Yesterday, a mere 18 months later, he issued an apology noting he was yet to make any comment but decided “given the ongoing commentary” about the messages he would. “I have expressed my apology to the WA Liberal Party Leader, Libby Mettam, and I also sincerely apologise to Liberal Party members, and the people of Western Australia for the inappropriate language that I used on several occasions,” he said.

Another member of the Clan, Ian Goodenough — the only federal Liberal still in a metropolitan seat post-May 2022 — claimed in Parliament that texts depicting him threatening to quit the party were fakes.
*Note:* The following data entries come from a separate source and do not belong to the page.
Lemma item_get_wp nd b pg i k s (Q : Z -> tree D -> Prop) :
  i_bh nd = Some b -> m_pages s !! b = Some pg -> aget (i_item (i_pair pg)) i = Some k -> Q k s ->
  wp (B_ITEM_GET nd i) Q s.
Proof.
  intros Hn Hb Hk HQ. unfold B_ITEM_GET. wp_step. eapply load_pair_wp; [done..|]. by eapply wp_lift.
Qed.

Lemma page_ok_flag r o d pg : page_ok r o d pg -> flag_ok (p_hdr pg) = true.
Proof. intros (_ & _ & Hd). unfold flag_ok. destruct d; destruct Hd as (-> & _); done. Qed.

Lemma page_ok_off r o d pg : page_ok r o d pg -> i_offset (p_hdr pg) = o.
Proof. by intros (_ & -> & _). Qed.

Lemma read_node_wp nd b pg s (Q : node -> tree D -> Prop) :
  m_pages s !! b = Some pg -> flag_ok (p_hdr pg) = true -> i_offset (p_hdr pg) <> 0 ->
  Q (mk_node (p_hdr pg) (Some b)) s -> wp (bp_read_node nd b true) Q s.
Proof.
  intros Hb Hf Ho HQ. unfold bp_read_node. wp_step. eapply get_page_wp; [done|]. wp_steps.
  apply wp_assert; [done|]. wp_steps. apply wp_assert; [by apply negb_true_iff, Z.eqb_neq|].
  wp_steps. apply wp_assert; [done|]. by wp_steps.
Qed.

Lemma open_wp b pg s (Q : node -> tree D -> Prop) :
  m_pages s !! b = Some pg -> flag_ok (p_hdr pg) = true -> i_offset (p_hdr pg) <> 0 ->
  Q (mk_node (p_hdr pg) (Some b)) (add_size SIZEOF_KEY_PAIR (add_size SIZEOF_INDEX_NODE s)) ->
  wp (B_OPEN b) Q s.
Proof.
  intros Hb Hf Ho HQ. unfold B_OPEN, bp_alloc_node. wp_steps. by eapply read_node_wp.
Qed.

Lemma write_node_wp nd b pg s (Q : unit -> tree D -> Prop) :
  i_bh nd = Some b -> m_pages s !! b = Some pg -> flag_ok (n_hdr nd) = true ->
  Q tt (set_page b (mk_page (n_hdr nd) (i_pair pg)) s) -> wp (bp_write_node nd) Q s.
Proof.
  intros Hn Hb Hf HQ. unfold bp_write_node. rewrite Hn. wp_step. apply wp_lift with b; [done|].
  wp_steps. apply wp_assert; [done|]. wp_steps. eapply get_page_wp; [done|]. by wp_steps.
Qed.

Lemma push_wp v s (Q : unit -> tree D -> Prop) :
  (length (m_stack s) < 127)%nat -> Q tt (set_stack (v :: m_stack s) s) -> wp (stack_push v) Q s.
Proof.
  intros Hl HQ. unfold stack_push. wp_steps. apply wp_assert; [|done].
  apply negb_true_iff, Z.leb_gt. unfold MAX_STACK. lia.
Qed.

Lemma pop_wp v l s (Q : Z -> tree D -> Prop) :
  m_stack s = v :: l -> Q v (set_stack l s) -> wp stack_pop Q s.
Proof. intros Hl HQ. unfold stack_pop. wp_steps. rewrite Hl. by wp_steps. Qed.

(** ** One step down *)

Lemma next_node_wp r nd o pg lo hi P cs l k t rr key pgt s (Q : node -> tree D -> Prop) :
  m_pages s !! o = Some pg -> nd = mk_node (p_hdr pg) (Some o) -> page_ok r o (DNode (kos cs)) pg ->
  kids P lo hi cs -> (2 <= length cs)%nat -> cs = l ++ (k, t) :: rr ->
  Forall (fun p => p.1 < key) (kos l) -> (rr <> [] -> key <= k) ->
  m_pages s !! toff t = Some pgt -> flag_ok (p_hdr pgt) = true -> i_offset (p_hdr pgt) = toff t ->
  0 < toff t < max_blocks -> Q (mk_node (p_hdr pgt) (Some (toff t))) s ->
  wp (bp_next_node nd key) Q s.
Proof.
  intros Hp -> (_ & _ & Hf & Hn & rest & Hlen & Hpair) Hk H2 Hcs Hl Hr Ht Hft Hot Hto HQ.
  apply kids_sorted in Hk as [Hs _]. unfold bp_next_node, num. cbn [n_hdr]. rewrite Hn, length_kos.
  assert (kos cs = kos l ++ (k, toff t) :: kos rr) as Hkcs by (by rewrite Hcs, kos_app).
  assert (wp (bp_read_node (mk_node (p_hdr pg) (Some o)) (s32 (toff t)) true) Q s) as Hread
    by (rewrite s32_off by done; eapply read_node_wp; try done; lia).
  destruct rr as [|c rr].
  - (* the last child *)
    destruct l as [|[k0 t0] l0 _] using rev_ind; [subst cs; simpl in H2; lia|].
    assert (k0 < key) as Hk0 by (rewrite kos_app in Hl; apply Forall_app in Hl as [_ Hl]; by apply Forall_cons in Hl as [? _]).
    wp_step. eapply key_get_wp with (k := k0); [done|done| |].
    { rewrite Hpair, Hkcs, kos_app, <- !app_assoc. simpl. apply get_key.
      rewrite Hcs, !length_app, length_kos. simpl. lia. }
    rewrite key_compare_gt. replace (k0 <? key) with true by zbool.
    wp_step. eapply item_get_wp with (k := toff t); [done|done| |done].
    rewrite Hpair, Hkcs. simpl. rewrite <- app_assoc. simpl. apply get_item.
    rewrite Hcs, length_kos, !length_app. simpl. lia.
  - (* found by binary search *)
    specialize (Hr ltac:(done)).
    assert (exists kl tl, kos cs !! (length cs - 2)%nat = Some (kl, tl) /\ key <= kl) as (kl & tl & Hkl & Hle).
    { assert (length cs - 2 < length (kos cs))%nat as [[a b] Ha]%lookup_lt_is_Some by (rewrite length_kos; lia).
      exists a, b. split; [done|]. destruct (Nat.eq_dec (length l) (length cs - 2)) as [E|E].
      - rewrite <- E, <- (length_kos l), Hkcs, list_lookup_middle in Ha by done. simplify_eq. done.
      - assert (length l < length cs - 2)%nat.
        { rewrite Hcs, length_app in *. simpl in *. lia. }
        assert (kos cs !! length l = Some (k, toff t)) as Hm by (rewrite Hkcs; apply list_lookup_middle; by rewrite length_kos).
        pose proof (sorted_keys_lt _ _ _ _ _ Hs Hm Ha) as Hlt. simpl in Hlt. lia. }
    wp_step. eapply key_get_wp with (k := kl); [done|done| |].
    { rewrite Hpair. replace (Z.of_nat (length cs) - 1 - 1) with (Z.of_nat (length cs - 2)) by lia.
      by eapply get_key_at. }
    rewrite key_compare_gt. replace (kl <? key) with false by zbool.
    wp_step. wp_step. eapply load_pair_wp; [done|done|]. wp_step.
    rewrite Hpair, Hkcs. rewrite <- (length_kos cs), Hkcs.
    eapply wp_lift; [apply index_search; [by rewrite <- Hkcs|done|done]|].
    eapply item_get_wp with (k := toff t); [done|done| |done].
    rewrite Hpair, Hkcs, <- app_assoc. simpl. by apply get_item.
Qed.
(* ===== verification/BpUp.v ===== *)
(** * B+tree: the way up of an insertion

    [BpGrow] is one level of the way up, [BpUp] all levels and the whole operation,
    [BpLeafSplit] a full leaf below an inner node. *)
From stdpp Require Import sorting.
From S2P Require Import Prelude Bitmap Arr BpTree BpTreeOps BpPairs BpTreeSpec BpSearch BpSplit.
Import Arr BpTree BpTreeOps BpPairs BpAlloc BpTreeSpec BpSearch BpWorld BpInsert BpSplit.

(** ** Insertion into a B+tree: the way up *)
Module BpGrow.

#[local] Arguments replicate : simpl never.

Section ops.
Context {D : Type} `{BlockMap D}.
Implicit Types s : tree D.

Lemma sorted_nonzero lo hi (l : list (Z * Z)) :
  0 <= lo -> Forall (fun p => lo < p.1 <= hi) l -> Forall (fun p => p.1 <> 0) l.
Proof. intros Hlo Hf. eapply Forall_impl; [exact Hf|]. simpl. intros; lia. Qed.

(** src/nvfuse_bp_tree.c: bp_split_tree, the branch for a split inner child *)
Lemma insert_child_wp r fo pgf l1 fk o l2 ka kb b hdrb pgb s
    (Q : node * option node * key_pair -> tree D -> Prop) :
  m_pages s !! fo = Some pgf -> page_ok r fo (DNode (l1 ++ (fk, o) :: l2)) pgf ->
  m_pages s !! b = Some pgb -> aget (i_key (i_pair pgb)) (i_num hdrb) = Some kb ->
  flag_ok hdrb = true -> i_offset hdrb = b -> 0 < b < max_blocks -> is_s32 o ->
  Forall (fun p => is_s32 p.2 /\ p.2 <> o) (l1 ++ l2) ->
  Forall (fun p => p.1 <> 0 /\ p.1 < ka) l1 -> 0 < ka -> ka < (if kb <? fk then fk else kb) ->
  Forall (fun p => (if kb <? fk then fk else kb) < p.1) l2 ->
  StronglySorted plt (l1 ++ l2) ->
  (forall d, Z.of_nat (length ((l1 ++ (ka, o) :: (if kb <? fk then fk else kb, b) :: l2) ++ d)) = FANOUT + 1 ->
     wp (bp_split_index_node (mk_node (set_num (Z.of_nat (length (l1 ++ l2)) + 1) (p_hdr pgf)) (Some fo))
           (mk ((l1 ++ (ka, o) :: (if kb <? fk then fk else kb, b) :: l2) ++ d))
           (num (mk_node (set_num (Z.of_nat (length (l1 ++ l2)) + 1) (p_hdr pgf)) (Some fo)) + 1) (pair_zero 1)) Q
        (add_size (-96) (set_page b (mk_page hdrb (i_pair pgb)) s))) ->
  wp (insert_child (mk_node (p_hdr pgf) (Some fo)) (mk_node hdrb (Some b)) (pair_zero (FANOUT + 1)) (mk [(ka, o)])) Q s.
Proof.
  intros Hpf (_ & _ & _ & Hn & rest & Hlr & Hpair) Hpb Hkb Hfb Hob Hb Ho Hoff H1 Hka Hkk H2 Hs HQ.
  set (key' := if kb <? fk then fk else kb) in *.
  assert (length (l1 ++ (fk, o) :: l2) = S (length (l1 ++ l2))) as Hlen by (rewrite !length_app; simpl; lia).
  assert (Z.of_nat (length (l1 ++ l2)) + 1 <= FANOUT) as Hle by (rewrite length_app, Hlen in Hlr; lia).
  unfold insert_child. hdr_simpl. rewrite Hn, Hlen. replace (Z.of_nat (S (length (l1 ++ l2))) - 1 + 1) with (Z.of_nat (length (l1 ++ l2)) + 1) by lia.
  wp_step. eapply load_pair_wp; [done|exact Hpf|].
  wp_step. apply wp_lift with ka; [done|]. wp_step. apply wp_lift with o; [done|].
  rewrite Hpair. rewrite FANOUT_eq in Hle. change (pair_zero (FANOUT + 1)) with (pair_zero (Z.of_nat 338)). rewrite zero_pairs.
  set (m := length (l1 ++ l2)) in *.
  replace (replicate 338 (0, 0)) with (replicate m (0, 0) ++ replicate (S (S (336 - m))) (0, 0) : list (Z * Z))
    by (rewrite <- replicate_add; f_equal; lia).
  wp_step. eapply wp_lift.
  { rewrite <- app_assoc. cbn [app]. apply (extract_spec l1 fk o l2 rest).
    - unfold m. lia.
    - by rewrite length_replicate.
    - done.
    - done. }
  cbn beta iota. wp_step. eapply wp_lift.
  { change (replicate (S (S (336 - m))) (0, 0)) with ((0, 0) :: (replicate (S (336 - m)) (0, 0)) : list (Z * Z)).
    apply (merge_key2_spec l1 l2 (0, 0)); [done| |unfold m; lia|done].
    eapply Forall_impl; [exact H2|]. simpl. intros; lia. }
  wp_step. eapply key_get_wp with (k := kb); [done|exact Hpb|done|].
  rewrite key_compare_gt. fold key'. rewrite Hob, u32_off by done. wp_step. eapply wp_lift.
  { change (replicate (S (336 - m)) (0, 0)) with ((0, 0) :: (replicate (336 - m) (0, 0)) : list (Z * Z)).
    replace (l1 ++ (ka, o) :: l2 ++ (0, 0) :: replicate (336 - m) (0, 0))
      with ((l1 ++ [(ka, o)]) ++ l2 ++ (0, 0) :: replicate (336 - m) (0, 0)) by by rewrite <- app_assoc.
    apply merge_key2_spec; [|done| |done].
    - apply Forall_app. split; [|constructor; [simpl; lia|constructor]].
      eapply Forall_impl; [exact H1|]. simpl. intros; lia.
    - unfold m. rewrite !length_app. simpl. lia. }
  set (ks := l1 ++ (ka, o) :: (key', b) :: l2).
  assert (length ks = S (S m)) as Hks by (unfold ks, m; rewrite !length_app; simpl; lia).
  replace ((l1 ++ [(ka, o)]) ++ (key', b) :: l2 ++ replicate (336 - m) (0, 0)) with (ks ++ replicate (336 - m) (0, 0))
    by (unfold ks; by rewrite <- !app_assoc).
  wp_step. eapply wp_lift.
  { apply (bubble_sort_to ks ks); [rewrite Hks; lia| |done].
    unfold ks. apply sorted_app in Hs as (Hs1 & Hs2 & Hs12). apply sorted_app. split; [done|]. split.
    - apply sorted_cons. split; [apply sorted_cons; split; [done|]|].
      + eapply Forall_impl; [exact H2|]. unfold plt. simpl. done.
      + constructor; [done|]. eapply Forall_impl; [exact H2|]. unfold plt. simpl. intros; lia.
    - rewrite Forall_forall in *. intros x Hx. specialize (H1 x Hx). simpl in H1.
      constructor; [unfold plt; simpl; lia|]. constructor; [unfold plt; simpl; lia|]. by apply Hs12. }
  wp_step. eapply write_node_wp; [done|exact Hpb|done|]. unfold bp_release_node. wp_steps.
  apply HQ. fold ks. rewrite length_app, Hks, length_replicate. rewrite FANOUT_eq. lia.
Qed.

(** ** Children of an overflowing node *)

Lemma lkids_kids (P : Z -> Z -> bt -> Prop) lo m l : l <> [] -> lkids P lo m l -> kids P lo m l.
Proof.
  revert lo. induction l as [|[k t] l IH]; intros lo Hne; [done|]. simpl. intros (Hk & HP & Hl).
  split; [done|]. destruct l as [|c l]; [simpl in Hl; subst; split; [lia|done]|].
  split; [done|]. by apply IH.
Qed.

Lemma kids_halves P lo hi ca ka ta cb kb tb :
  kids P lo hi ((ca ++ [(ka, ta)]) ++ (cb ++ [(kb, tb)])) ->
  kids P lo ka (ca ++ [(ka, ta)]) /\ kids P ka hi (cb ++ [(kb, tb)]) /\ lo < ka /\ ka < kb /\ kb <= hi.
Proof.
  intros Hk. apply kids_app in Hk as (m & Hl & Hr); [|by destruct cb].
  pose proof Hl as Hl'. apply lkids_app in Hl' as (m' & Hl1 & Hl2). simpl in Hl2. destruct Hl2 as (Hm & _ & ->).
  pose proof Hr as Hr'. apply kids_app in Hr' as (m2 & Hr1 & Hr2); [|done]. simpl in Hr2.
  apply lkids_le in Hl1, Hr1. destruct Hr2 as (? & ? & _).
  split; [apply lkids_kids; [by destruct ca|done]|]. split; [done|]. lia.
Qed.

(** The children of the node above after its child was split. *)
Lemma kids_replace h lo hi m f o b ca ka ta cb kb tb :
  lkids (shape (S h)) lo m (f_left f) -> m < f_key f ->
  match f_right f with [] => f_key f <= hi | _ => kids (shape (S h)) (f_key f) hi (f_right f) end ->
  (1 <= length ca)%nat -> (1 <= length cb)%nat ->
  kids (shape h) m (match f_right f with [] => hi | _ => f_key f end) ((ca ++ [(ka, ta)]) ++ (cb ++ [(kb, tb)])) ->
  let key' := if kb <? f_key f then f_key f else kb in
  kids (shape (S h)) lo hi (f_left f ++ (ka, Node o (ca ++ [(ka, ta)])) :: (key', Node b (cb ++ [(kb, tb)])) :: f_right f) /\
  m < ka /\ ka < key' /\ (f_right f <> [] -> key' = f_key f).
Proof.
  intros Hl Hm Hr Hla Hlb Hk key'. apply kids_halves in Hk as (Ha & Hb & Hlo & Hab & Hbh).
  assert (ka < key') by (unfold key'; destruct (Z.ltb_spec kb (f_key f)); lia).
  assert (f_right f <> [] -> key' = f_key f) as Hkey.
  { unfold key'. destruct (f_right f); [done|]. intros _. destruct (Z.ltb_spec kb (f_key f)); lia. }
  split; [|done]. apply kids_app; [done|]. exists m. split; [done|].
  cbn [kids]. split; [done|]. split.
  { cbn [shape]. split; [rewrite length_app; simpl; lia|done]. }
  split; [done|]. destruct (f_right f) as [|c r] eqn:E.
  - split; [unfold key'; destruct (Z.ltb_spec kb (f_key f)); lia|]. cbn [shape]. split; [rewrite length_app; simpl; lia|done].
  - rewrite Hkey by done. split; [|done]. cbn [shape]. split; [rewrite length_app; simpl; lia|done].
Qed.

Lemma kos_offs p cs : p ∈ kos cs -> p.2 ∈ (cmap nodes cs).*1.
Proof.
  induction cs as [|[k t] cs IH]; simpl; [intros ?; set_solver|]. rewrite cmap_cons, fmap_app, elem_of_app.
  intros [->|Hp]%elem_of_cons; [|right; by apply IH]. left. simpl. destruct (nodes_top t) as [d Hd].
  by apply (list_elem_of_fmap_2 fst) in Hd.
Qed.

(** ** The way up *)

(** What bp_split_tree does after its loop. *)
Definition finish (ip : node) (new_child : option node) (median : key_pair) : M (tree D) unit :=
  (match new_child with Some nc => split_root ip nc median;; mret tt | None => mret tt end);;
  bp_release_node.
(* ===== verification/Files.v ===== *)
(** * Files: the allocator, the inode table and the block maps put together

    The store the directories run on: the state of the allocator with the inode
    table ([Alloc.fs]) and the cached indirect blocks of all files.  An
    operation of [Indirect] runs on one file: its pointer array is loaded from
    the inode table and stored back. *)
From S2P Require Import Prelude Bitmap Layout BgList Alloc Indirect Dir.
Import Alloc Dir.

Module Files.

Record files := mk_files { f_fs : fs; f_ind : gmap Z (list Z); f_ind_dirty : gset Z }.

Definition on_alloc {X} (m : M fs X) : M files X := fun f =>
  match m (f_fs f) with
  | Some (x, s) => Some (x, mk_files s (f_ind f) (f_ind_dirty f))
  | None => None
  end.

(** An operation on the block map of file [ino], whose inode is in the table. *)
Definition on_file {X} (ino : Z) (m : M Indirect.ist X) : M files X := fun f =>
  match fs_itable (f_fs f) !! ino with
  | None => None
  | Some i =>
      match m (Indirect.mk_ist (f_fs f) (f_ind f) ino (i_blocks i) (f_ind_dirty f) false) with
      | None => None
      | Some (x, s) =>
          let f' := Indirect.is_fs s in
          match fs_itable f' !! ino with
          | None => None
          | Some i' =>
              Some (x, mk_files (set_itable ino (set_i_blocks (Indirect.is_iblocks s) i') f')
                         (Indirect.is_ind s) (Indirect.is_dirty s))
          end
      end
  end.

Section ops.
Context (primary : bool).

(** The part of src/nvfuse_core.c: nvfuse_get_pbn for files: the block, 0 if
    there is none. *)
Definition nvfuse_get_pbn (ino offset : Z) : M files Z :=
  '(ret, _, value) ← on_file ino (Indirect.nvfuse_get_block primary offset 1 false);
  mret (if ret =? 0 then value else 0).

#[export] Instance files_store : Store files := {
  st_inode f ino := fs_itable (f_fs f) !! ino;
  st_set_inode ino i f := mk_files (set_itable ino i (f_fs f)) (f_ind f) (f_ind_dirty f);
  st_alloc_inode := on_alloc (nvfuse_alloc_new_inode primary);
  st_delete_inode ino := on_alloc (nvfuse_relocate_delete_inode primary ino);
  st_get_block ino lblock := '(ret, _, _) ← on_file ino (Indirect.nvfuse_get_block primary lblock 1 true); mret ret;
  st_truncate ino size := on_file ino (Indirect.nvfuse_truncate_blocks primary size);
  st_mapped f ino lblock :=
    match nvfuse_get_pbn ino lblock f with Some (v, _) => negb (v =? 0) | None => false end;
  st_no_of_inodes f := u32 (sb_no_of_inodes_per_bg (fs_sb (f_fs f)) * sb_bg_num (fs_sb (f_fs f)));
  st_root_ino f := sb_root_ino (fs_sb (f_fs f)) }.

End ops.
End Files.
(* ===== verification/XattrSpec.v ===== *)
(** * Extended attributes: the array as a list of pairs

    [array l] are the bytes for the list [l] of names and values; every
    operation on the array is an operation on the list. *)
From S2P Require Import Prelude Layout Mem DirHash Dir DirOps DirApi DirPath Xattr.
Import Layout Mem Dir Xattr.

Module XattrSpec.

Notation attr := (list Z * list Z)%type.
Implicit Types (l : list attr) (p : attr) (n v : list Z) (k : nat).

Definition esize p : Z := entry_size (strlen p.1) (strlen p.2).
Definition enc1 p : list Z := le_bytes 4 (strlen p.1) ++ le_bytes 4 (strlen p.2) ++ p.1 ++ [0] ++ p.2 ++ [0].
Definition enc l : list Z := concat (enc1 <$> l).
Definition total l : Z := Zsum esize l.
Definition zeros k : list Z := replicate k 0.
Definition array l : list Z := enc l ++ zeros (Z.to_nat (XATTR_SIZE - total l)).

Definition good p : Prop := 1 <= strlen p.1 <= NVFUSE_XATTR_NAME_MAX_LEN /\ 1 <= strlen p.2 <= NVFUSE_XATTR_VALUE_MAX_LEN.

(** [l] fits into the array and no name occurs twice. *)
Record attrs_ok l : Prop := {
  ao_good : Forall good l;
  ao_size : total l <= NVFUSE_XATTR_MAX_SIZE;
  ao_names : NoDup l.*1 }.

(** The value of a name. *)
Definition attr_map l : gmap (list Z) (list Z) := list_to_map l.
Definition value_of l n : option (list Z) := attr_map l !! n.

Definition drop_name n l : list attr := filter (fun p => p.1 <> n) l.

(** The check for space: a value is replaced only by one that is not shorter. *)
Definition room l n v : bool :=
  match value_of l n with
  | None => total l + esize (n, v) <=? NVFUSE_XATTR_MAX_SIZE
  | Some v0 => (strlen v0 <=? strlen v) && (total l + (strlen v - strlen v0) <=? NVFUSE_XATTR_MAX_SIZE)
  end.

(** ** Bytes at a position *)

Lemma rd_app a1 a2 a3 off len : off = Z.of_nat (length a1) -> len = Z.of_nat (length a2) -> rd (a1 ++ a2 ++ a3) off len = Some a2.
Proof.
  intros -> ->. rewrite rd_Some by (rewrite ?length_app; lia). f_equal. rewrite !Nat2Z.id.
  by rewrite drop_app_length, take_app_length.
Qed.

Lemma wr_app a1 a2 a3 off bs : off = Z.of_nat (length a1) -> length bs = length a2 ->
  wr (a1 ++ a2 ++ a3) off bs = Some (a1 ++ bs ++ a3).
Proof.
  intros -> Hl. unfold wr. rewrite (proj2 (in_obj_true _ _ _)) by (rewrite !length_app; lia).
  rewrite Nat2Z.id, take_app_length. do 3 f_equal. rewrite Hl.
  by rewrite app_assoc, drop_app_length' by (rewrite length_app; lia).
Qed.

Lemma ru32_le a1 a3 off x : off = Z.of_nat (length a1) -> 0 <= x < 2 ^ 32 -> ru32 (a1 ++ le_bytes 4 x ++ a3) off = Some x.
Proof.
  intros -> Hx. unfold ru32. rewrite (rd_app _ (le_bytes 4 x)) by done. cbn [fmap option_fmap option_map]. f_equal.
  rewrite le_val_bytes. apply Z.mod_small. lia.
Qed.

Lemma strlen_nonneg (a : list Z) : 0 <= strlen a.
Proof. unfold strlen. lia. Qed.
Lemma strlen_app (a b : list Z) : strlen (a ++ b) = strlen a + strlen b.
Proof. unfold strlen. rewrite length_app. lia. Qed.

Lemma length_enc1 p : Z.of_nat (length (enc1 p)) = esize p.
Proof. unfold enc1, esize, entry_size, strlen. rewrite !length_app, !length_le_bytes. cbn [length]. lia. Qed.

Lemma length_enc l : Z.of_nat (length (enc l)) = total l.
Proof.
  induction l as [|p l IH]; [done|]. change (enc (p :: l)) with (enc1 p ++ enc l).
  change (total (p :: l)) with (esize p + total l). rewrite length_app. pose proof (length_enc1 p). lia.
Qed.

Lemma enc_app l1 l2 : enc (l1 ++ l2) = enc l1 ++ enc l2.
Proof. unfold enc. by rewrite fmap_app, concat_app. Qed.
Lemma enc_cons p l : enc (p :: l) = enc1 p ++ enc l.
Proof. done. Qed.
Lemma total_app l1 l2 : total (l1 ++ l2) = total l1 + total l2.
Proof. apply Zsum_app. Qed.
Lemma total_cons p l : total (p :: l) = esize p + total l.
Proof. done. Qed.
Lemma enc_snoc l p : enc (l ++ [p]) = enc l ++ enc1 p.
Proof. by rewrite enc_app, enc_cons, app_nil_r. Qed.
Lemma total_snoc l p : total (l ++ [p]) = total l + esize p.
Proof. rewrite total_app, total_cons. unfold total at 2. cbn [Zsum foldr]. lia. Qed.
Lemma snoc_cons l p l2 : (l ++ [p]) ++ l2 = l ++ p :: l2.
Proof. by rewrite <- app_assoc. Qed.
Devastation at state and federal level

While this is hardly Honey’s fault, the colossal wipeout in 2021 led to an internal party review so searing that it lead to defamation threats and had a huge impact on the 2022 election campaign: it wiped out the party’s grassroots infrastructure, reducing the electorate offices and staff around which volunteer efforts could be coordinated.

Indeed, Western Australia, traditionally a Liberal stronghold at federal level, swung violently against the party in 2022. The Libs lost four seats to Labor and one to independent Kate Chaney.

Jumping ship

In October 2022, the same week Honey polled at a 9% approval rating, state president Richard Wilson resigned after only 13 months in the role, and a mere three months after his reelection. In his farewell email, which found its way into the hands of the The West Australian, Wilson took aim at those in the party he accused of fostering “disunity” and public score-settling, saying “toxic self-interest” in the party was trumping “any deep-seated commitment to liberalism”.

A rough start

Honey’s public commentary on The Clan — transparently the biggest issue facing the Western Australian Liberal Party — was conspicuous in that it didn’t appear to exist. In fact, what’s most striking about The West Australian‘s coverage of the relentless scandals is how many pieces on the Liberal Party don’t mention Honey even once. When Honey did feature, it was invariably via editorials that argued it was time for him — “decent” and “not unintelligent” though he is — to go.

So it’s striking that Mettam’s first move is to go after The Clan, announcing that factional politics has been an “unfortunate and unedifying spectacle” for the WA Liberals and attempting to strip Goiran of his role as the party’s parliamentary secretary. That move failed to gain majority support, giving the distinct impression that the internal disputes are a long way from a quiet resolution.